14Pour Charles Du Bos, il n’est pas de rupture entre la vie, la vie profonde, et la littérature. Il ne cesse de le dire : « La littérature n’est rien d’autre que cette vie prenant conscience d’elle-même lorsque dans l’âme d’un homme de génie elle rejoint sa plénitude d’expression15 ». « Le sujet, la matière de la littérature, c’est la vie dans sa totalité16 ». Définition qui répond comme l’écho à ce mot de Dilthey : « L’œuvre d’art exprime le vécu dans sa plénitude et sa totalité17 », (« Das Erlebte geht […] vollund ganz in den Ausdruck ein »). On sait qu’à l’origine de sa critique, Du Bos avait érigé un véritable mythe de la vie, de la vie de l’âme, accompagnée à travers ses plus prestigieux représentants, Keats, Emerson, Gœthe ou Novalis « ce génie de la vie intérieure18 ». C’est du reste au contact de ce dernier qu’il rejoint Dilthey et redécouvre un vrai faisceau de concepts-clefs du Romantisme allemand, novalisiens, tels Gemiit (moi profond, animus et anima), Innerlichkeit, Verinnerlichung (intériorité, intériorisation), Stimmung (accord de l’âme…) etc.

15Au demeurant, Dilthey et Du Bos n’ont-il pas une identique con­ception prestigieuse de l’histoire littéraire européenne qui se confond avec celle de l’âme des poètes de génie ? « L’histoire de l’âme des grands poètes se trouve être l’histoire la plus importante de l’âme humaine », note Du Bos dans Qu’est-ce que la littérature19 ?

16En quête lui aussi de la vie dans la littérature, M. Raymond constate : « L’histoire des littératures, des arts, des idées, […] est ou peut être une constante restitution de l’humain en son devenir historique, en sa totalité20 », c’est-à-dire la vie pleine et entière, avec sa face invisible, sa part de surnaturel, toujours sous-jacente chez le poète authentique « dépassé par sa création qui vient de plus loin que lui21 » et dont il est l’intercesseur. Car si pour M. Raymond reprenant le mot de Brunetière, la poésie n’est pas la métaphysique, sa « mission est d’abord d’ouvrir une fenêtre sur cet autre monde qui est le nôtre, de permettre au moi d’échapper à ses limites et de se dilater jusqu’à l’infini22 ». En corollaire, la poésie conçue comme « moyen irrégulier de connaissance métaphysique23 » est une « manière de vivre, d’exister24 ».

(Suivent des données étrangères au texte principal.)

(* ===== verification/Tree.v ===== *)
(** * AVL trees (lib/libmeinos/tree.c, include/tree.h)

    The intrusive AVL tree of the library.  A [struct tree_item] with its
    parent, left and right links is a position in the tree, that is, a subtree
    together with the frames from it up to the root (a zipper): following
    [parent] pops a frame, following [left]/[right] pushes one, and
    [link_from_parent] is the hole the subtree fills.  [balance] is the stored
    field, never recomputed.  An object is its key and its address.

    A dereference of a NULL link is [None]; the theorems show it never
    happens on AVL trees. *)

From Stdlib Require Import Sorted.
From S2P Require Import Prelude.

Inductive tree :=
| Null
| Item (left : tree) (key obj balance : Z) (right : tree).

#[export] Instance tree_eq_dec : EqDecision tree.
Proof. solve_decision. Defined.

(** The parent of a position and the side the position is on. *)
Inductive frame :=
| LeftOf (key obj balance : Z) (right : tree)
| RightOf (left : tree) (key obj balance : Z).

Abbreviation path := (list frame).

(** Write a subtree through the link of its parent. *)
Definition fill (f : frame) (t : tree) : tree :=
  match f with
  | LeftOf k o b r => Item t k o b r
  | RightOf l k o b => Item l k o b t
  end.

Fixpoint plug (t : tree) (p : path) : tree :=
  match p with
  | [] => t
  | f :: p => plug (fill f t) p
  end.

(** [do_search]: the flag and the last item visited (none in an empty tree). *)
Fixpoint do_search (t : tree) (key : Z) (p : path) : bool * option (tree * path) :=
  match t with
  | Null => (false, None)
  | Item l k o b r =>
      if key =? k then (true, Some (t, p))
      else if key <? k then
        match l with
        | Null => (false, Some (t, p))
        | _ => do_search l key (LeftOf k o b r :: p)
        end
      else
        match r with
        | Null => (false, Some (t, p))
        | _ => do_search r key (RightOf l k o b :: p)
        end
  end.

Definition tree_search (t : tree) (key : Z) : option Z :=
  match do_search t key [] with
  | (true, Some (Item _ _ o _ _, _)) => Some o
  | _ => None
  end.

(** [adjust_balance]: change the balance of the ancestors of a position. *)
Fixpoint adjust_balance (p : path) (value : Z) : path :=
  match p with
  | [] => []
  | LeftOf k o b r :: p =>
      let stop1 := 0 <? b in
      let b' := b - value in
      let stop := stop1 || (0 <? b') in
      LeftOf k o b' r :: (if stop then p else adjust_balance p value)
  | RightOf l k o b :: p =>
      let stop1 := b <? 0 in
      let b' := b + value in
      let stop := stop1 || (b' <? 0) in
      RightOf l k o b' :: (if stop then p else adjust_balance p value)
  end.

Definition rotate_left (t : tree) : option tree :=
  match t with
  | Item l k o b (Item rl k2 o2 b2 rr) => Some (Item (Item l k o b rl) k2 o2 b2 rr)
  | _ => None
  end.

Definition rotate_right (t : tree) : option tree :=
  match t with
  | Item (Item ll k2 o2 b2 lr) k o b r => Some (Item ll k2 o2 b2 (Item lr k o b r))
  | _ => None
  end.

(** The balances the rebalancing writes: of the new root, and of its children. *)
Definition set_balances (t : tree) (bl b br : Z) : option tree :=
  match t with
  | Item (Item a k1 o1 _ c) k o _ (Item d k2 o2 _ e) =>
      Some (Item (Item a k1 o1 bl c) k o b (Item d k2 o2 br e))
  | _ => None
  end.

Definition root_balance (t : tree) : option Z :=
  match t with Item _ _ _ b _ => Some b | Null => None end.

(** Balances after a single rotation: the new root and the old root below it. *)
Definition set_left2 (t : tree) (bl b : Z) : option tree :=
  match t with
  | Item (Item a k1 o1 _ c) k o _ r => Some (Item (Item a k1 o1 bl c) k o b r)
  | _ => None
  end.

Definition set_right2 (t : tree) (b br : Z) : option tree :=
  match t with
  | Item l k o _ (Item d k2 o2 _ e) => Some (Item l k o b (Item d k2 o2 br e))
  | _ => None
  end.

(** The body of the loop of [rebalance] at one item: the subtree that hangs
    where the item hung, and the frames above it. *)
Definition rebalance_item (t : tree) (p : path) : option (tree * path) :=
  match t with
  | Null => None
  | Item l k o b r =>
      if 2 <=? b then
        b2 ← root_balance r;
        if 0 <? b2 then
          t1 ← rotate_left t;
          t2 ← set_left2 t1 0 0;
          Some (t2, adjust_balance p (-1))
        else if b2 =? 0 then
          t1 ← rotate_left t;
          t2 ← set_left2 t1 1 (-1);
          Some (t2, p)
        else
          r1 ← rotate_right r;
          t1 ← rotate_left (Item l k o b r1);
          b3 ← root_balance t1;
          t2 ← set_balances t1 (if b3 =? 1 then -1 else 0) 0 (if b3 =? -1 then 1 else 0);
          Some (t2, adjust_balance p (-1))
      else if b <=? -2 then
        b2 ← root_balance l;
        if b2 <? 0 then
          t1 ← rotate_right t;
          t2 ← set_right2 t1 0 0;
          Some (t2, adjust_balance p (-1))
        else if b2 =? 0 then
          t1 ← rotate_right t;
          t2 ← set_right2 t1 1 (-1);
          Some (t2, p)
        else
          l1 ← rotate_left l;
          t1 ← rotate_right (Item l1 k o b r);
          b3 ← root_balance t1;
          t2 ← set_balances t1 (if b3 =? 1 then -1 else 0) 0 (if b3 =? -1 then 1 else 0);
          Some (t2, adjust_balance p (-1))
      else Some (t, p)
  end.

(** [rebalance] from an item to the root; the result is the whole tree.  After
    a rotation the item's parent is the new root of the rotated subtree; the
    loop visits it too, with a balance the code has just set to 0 or +-1, so
    that visit changes nothing (lemma [rebalance_item_again]) and the walk
    goes on with the frame above.  One unit of fuel per level. *)
Fixpoint rebalance_loop (fuel : nat) (t : tree) (p : path) : option tree :=
  match fuel with
  | O => None
  | S fuel =>
      '(t1, p1) ← rebalance_item t p;
      match p1 with
      | [] => Some t1
      | f :: p2 => rebalance_loop fuel (fill f t1) p2
      end
  end.

Definition rebalance (t : tree) (p : path) : option tree := rebalance_loop (S (length p)) t p.

(** [rebalance(tree, item->parent)] for the position ([t], [p]). *)
Definition rebalance_parent (t : tree) (p : path) : option tree :=
  match p with
  | [] => Some t
  | f :: p => rebalance (fill f t) p
  end.

Definition tree_insert (t : tree) (key obj : Z) : option tree :=
  let new := Item Null key obj 0 Null in
  match t with
  | Null => Some new
  | _ =>
      match do_search t key [] with
      | (false, Some (Item l k o b r, p)) =>
          let p1 := if key <? k then LeftOf k o b r :: p else RightOf l k o b :: p in
          rebalance new (adjust_balance p1 1)
      | (false, _) => None
      | (true, _) => Some t
      end
  end.

(** [subst = item->left; while (subst->right) subst = subst->right;] *)
Fixpoint rightmost (t : tree) (q : path) : option (tree * path) :=
  match t with
  | Null => None
  | Item l k o b Null => Some (t, q)
  | Item l k o b r => rightmost r (RightOf l k o b :: q)
  end.

(** [tree_remove] of the item at a position. *)
Definition tree_remove (t : tree) (p : path) : option tree :=
  match t with
  | Null => None
  | Item Null _ _ _ Null => rebalance_parent Null (adjust_balance p (-1))
  | Item ((Item _ _ _ _ _) as l) _ _ _ Null => rebalance_parent l (adjust_balance p (-1))
  | Item Null _ _ _ ((Item _ _ _ _ _) as r) => rebalance_parent r (adjust_balance p (-1))
  | Item l _ _ b r =>
      match rightmost l [] with
      | Some (Item old_left sk so _ _, []) =>          (* old_parent == item *)
          let b' := b + 1 in
          rebalance (Item old_left sk so b' r)
                    (if b' <=? 0 then adjust_balance p (-1) else p)
      | Some (Item old_left sk so _ _, RightOf ol ok oo ob :: q) =>
          let ob' := ob - 1 in
          let above := q ++ LeftOf sk so b r :: p in
          rebalance (Item ol ok oo ob' old_left)
                    (if 0 <=? ob' then adjust_balance above (-1) else above)
      | _ => None
      end
  end.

17Un « idéal de vie » (ein Lebensideal), constate Dilthey dans la mesure où l’ait à travers l’expérience vécue qu’il nous communique élève notre propre sentiment de l’existence, « élargit l’horizon de l’homme dans l’espace et le temps ». Pour lui, cette « expérience » existentielle du poète prend les aspects les plus divers. Elle peut être aventure personnelle et chacune des innombrables circonstances de la vie que traverse le poète peut être considérée comme telle, au sens psychologique ; une disposition, un état harmonieux de l’âme provoqué par une rencontre d’ordre physique, intellectuel ou philosophique – ainsi Schiller et la philosophie kantienne – « la compréhension vécue » d’autres hommes, présents ou passés25 – tout peut devenir « expérience » pour le poète – à condition que la rencontre soit assez intense pour abolir toute discrimination entre le sujet et l’objet. Chacun connaît ces moments où il s’identifie avec le monde, ces événements qui lui « découvrent un trait de l’existence » (welche ihm einen Zug des Lebens aufschliessen), et où il prend conscience de lui-même et de sa vie. Mais au poète seul revient le privilège de pouvoir donner à ces événements intimes une forme particulière, car la poésie ne reproduit pas YErlebnis, elle en est « l’expression poétique » immédiate et totale !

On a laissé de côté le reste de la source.